Salivary Biomarker Concentrations in Patients with Intraoral Lesions and Controls

Objectives: The quantification of salivary biomarkers may aid with diagnosis and monitoring of oral disease. This study aims to compare the concentrations of six inflammatory mediators (IL-1b, IL-4, IL-6, IL-8, TNF-alpha, and CRP) in the saliva of patients with inflammatory intraoral lesions (cases) versus healthy subjects (controls). Methods: Case subjects had ≥ 1 intraoral lesion producing inflammation of the surrounding tissues, while controls had no clinical signs of intraoral inflammation. Saliva samples were collected from 25 cases (72% female, mean age 49.5±18.6) and 25 age- and sex-matched controls (72% female, mean age 46.0±15.5) via passive expectoration. Lesion diagnoses were recorded, and saliva samples underwent ELISA to determine biomarker concentrations. Descriptive and comparative statistics using Analysis of variance (ANOVA) were performed with SPSS 17.0 (Chicago, IL).
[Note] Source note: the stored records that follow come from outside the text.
Lemma endpoint_resolution_witness :
  main fixed_driver
    {| args_uri := Some endpoint; args_verbosity := "info" |} (start standalone)
  = sanity_checks fixed_driver endpoint "info" (start standalone) /\
  main fixed_driver {| args_uri := None; args_verbosity := "info" |}
    (start headless)
  = (Raised (OtherError "EOFError"),
     {| world := headless;
        trace := [Call (CGetenv "MONGO_URI"); Call (CInput uri_prompt)];
        var_client := None |}).
Proof.
  destruct (endpoint_resolution fixed_driver "info" (start standalone))
    as (Hflag & _).
  destruct (endpoint_resolution fixed_driver "info" (start headless))
    as (_ & _ & Hprompt).
  split.
  - apply Hflag. discriminate.
  - destruct (Hprompt None eq_refl eq_refl) as (_ & Hfail).
    exact (Hfail (OtherError "EOFError") headless eq_refl).
Defined.
(** * XNAT segmentation to NIfTI: decoding, merging and volume reconstruction

    A shallow embedding of the three scripts that make up the core of the
    pipeline,

      - [Step_2_3_DecodeSegmentation.py]  (function [decode_segmentation_dcm]),
      - [ConcatMultiplObjects.py]         (the merge loop of [main]),
      - [Step_2_4_NiftiGeneration.py]     (steps 2.4.1, 2.4.2 and 2.4.3),

    followed by the properties of the specification that concern them.

    Conventions.  A Python exception that is not caught by the modelled
    function is the result [None] of an [option]-valued definition.  A
    Python dict whose iteration order matters is an association list in
    insertion order; one that is only looked up is a [gmap].  A value that
    may be the Python [None] is an [option]. *)

From stdpp Require Import gmap strings list fin_maps pretty sorting.
From Stdlib Require Import ZArith.

Open Scope Z_scope.

(** ** Numbers read from DICOM attributes

    Pixel spacing, orientation cosines and positions are Python floats.
    Nothing below depends on how they round: the carrier and its two
    operations are kept abstract, the only requirement being that values
    can be compared (they are used as dictionary keys). *)

Class Scalar := {
  num : Type;
  num_eq_dec :: EqDecision num;
  num_zero : num;
  num_one : num;
  num_mul : num → num → num;
  num_sub : num → num → num
}.

(** ** numpy arrays of integers *)

Inductive dtype :=
  | UInt (bits : N)
  | SInt (bits : N).

Global Instance dtype_eq_dec : EqDecision dtype.
Proof. solve_decision. Defined.

Definition uint8 : dtype := UInt 8.
Definition int16 : dtype := SInt 16.

(** The value stored when the exact integer [v] is written to an element of
    the given type (C-style wrap-around). *)
Definition wrap (t : dtype) (v : Z) : Z :=
  match t with
  | UInt w => v mod 2 ^ Z.of_N w
  | SInt w => (v + 2 ^ (Z.of_N w - 1)) mod 2 ^ Z.of_N w - 2 ^ (Z.of_N w - 1)
  end.

(** A 2D array: element type, [(rows, cols)] and the elements in row-major
    order. *)
Record ndarray := {
  arr_dtype : dtype;
  arr_shape : nat * nat;
  arr_cells : list Z
}.

Global Instance ndarray_eq_dec : EqDecision ndarray.
Proof. solve_decision. Defined.

(** [np.zeros(shape, dtype=t)] *)
Definition np_zeros (sh : nat * nat) (t : dtype) : ndarray :=
  {| arr_dtype := t; arr_shape := sh;
     arr_cells := replicate (sh.1 * sh.2)%nat 0 |}.

(** [b] stretched to the shape [sh] by numpy's broadcasting rule: a
    dimension of length 1 is repeated, any other dimension has to agree.
    [None] is the [ValueError] for shapes that cannot be broadcast. *)
Definition broadcastable (sh : nat * nat) (b : ndarray) : Prop :=
  ((arr_shape b).1 = sh.1 ∨ (arr_shape b).1 = 1%nat)
  ∧ ((arr_shape b).2 = sh.2 ∨ (arr_shape b).2 = 1%nat).

Global Instance broadcastable_dec sh b : Decision (broadcastable sh b).
Proof. unfold broadcastable. apply _. Defined.

Definition np_broadcast_to (sh : nat * nat) (b : ndarray) : option ndarray :=
  if decide (arr_shape b = sh) then Some b
  else if decide (broadcastable sh b) then
    let row i := if decide ((arr_shape b).1 = 1%nat) then 0%nat else i in
    let col j := if decide ((arr_shape b).2 = 1%nat) then 0%nat else j in
    Some {| arr_dtype := arr_dtype b; arr_shape := sh;
            arr_cells :=
              i ← seq 0 sh.1; j ← seq 0 sh.2;
              [default 0 (arr_cells b !! (row i * (arr_shape b).2 + col j)%nat)]
         |}
  else None.

(** Whether [a += b] is accepted for the element types [ta] of [a] and [tb]
    of [b]: the sum is computed in the common type of the two and has to be
    cast back to [ta] under the rule [same_kind].  The common type of an
    unsigned and a signed type is signed (a float for [uint64]), and a
    signed or float result is not cast to an unsigned type, nor a float to
    an integer: numpy raises [UFuncTypeError]. *)
Definition iadd_casts (ta tb : dtype) : bool :=
  match ta, tb with
  | UInt _, UInt _ => true
  | SInt _, SInt _ => true
  | UInt _, SInt _ => false
  | SInt _, UInt w => bool_decide (w < 64)%N
  end.

(** [a += b]: [b] is broadcast to the shape of [a], the sum is stored with
    the element type of [a].  [None] is the exception for element types
    that are not cast and for shapes that are not broadcast. *)
Definition np_iadd (a b : ndarray) : option ndarray :=
  if iadd_casts (arr_dtype a) (arr_dtype b) then
    b' ← np_broadcast_to (arr_shape a) b;
    Some {| arr_dtype := arr_dtype a; arr_shape := arr_shape a;
            arr_cells := zip_with (λ x y, wrap (arr_dtype a) (x + y))
                                  (arr_cells a) (arr_cells b') |}
  else None.

(** [np.clip(a, lo, hi, out=a)] *)
Definition np_clip (lo hi : Z) (a : ndarray) : ndarray :=
  {| arr_dtype := arr_dtype a; arr_shape := arr_shape a;
     arr_cells := (λ v, Z.max lo (Z.min hi v)) <$> arr_cells a |}.

(** [np.any(a)] *)
Definition np_any (a : ndarray) : bool :=
  existsb (λ v, negb (v =? 0)) (arr_cells a).

(** [a.astype(t)], the conversion applied when [a] is assigned into an
    array of type [t]. *)
Definition np_astype (t : dtype) (a : ndarray) : ndarray :=
  {| arr_dtype := t; arr_shape := arr_shape a;
     arr_cells := wrap t <$> arr_cells a |}.

(** ** Frames and decoded segmentation objects

    The dictionaries built by the decoder and by the merge always carry the
    same seven keys, so a frame is a record; a value that may be [None] is
    an [option]. *)

Section Frames.
Context `{Scalar}.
Results: Of the 25 lesion subjects, 52% were diagnosed with lichen planus (n=13), 36% with aphthous ulcerations (n=9), and 12% with fungal infection (n=3). When comparing the lesion group to the control group, no statistically significant difference in biomarker concentrations were found for any of the six biomarkers. IL-4 concentrations were significantly higher in patients with fungal infection (10.83±16.53 ng/ml) compared to control (1.49±1.58 ng/ml) and lichen planus (1.66±1.86 ng/ml) patients (ANOVA, p=.032 and .049, respectively). IL-6 concentrations were higher in patients with chronic inflammatory lesions (17.69±26.76 ng/ml) compared to controls (5.11±13.08 ng/ml), but this difference was not statistically significant (ANOVA, p=.079). Conclusions: Our results reveal that salivary IL-4, a cytokine important in immune upregulation, is significantly elevated in patients suffering from fungal infection. IL-6 may be elevated with chronic inflammatory lesions, although this difference was not statistically significant in our study. Further investigation is required to determine if salivary cytokines and other salivary inflammatory mediators may have future potential in the diagnosis, monitoring, and/or risk assessment of acute and chronic oral inflammatory conditions.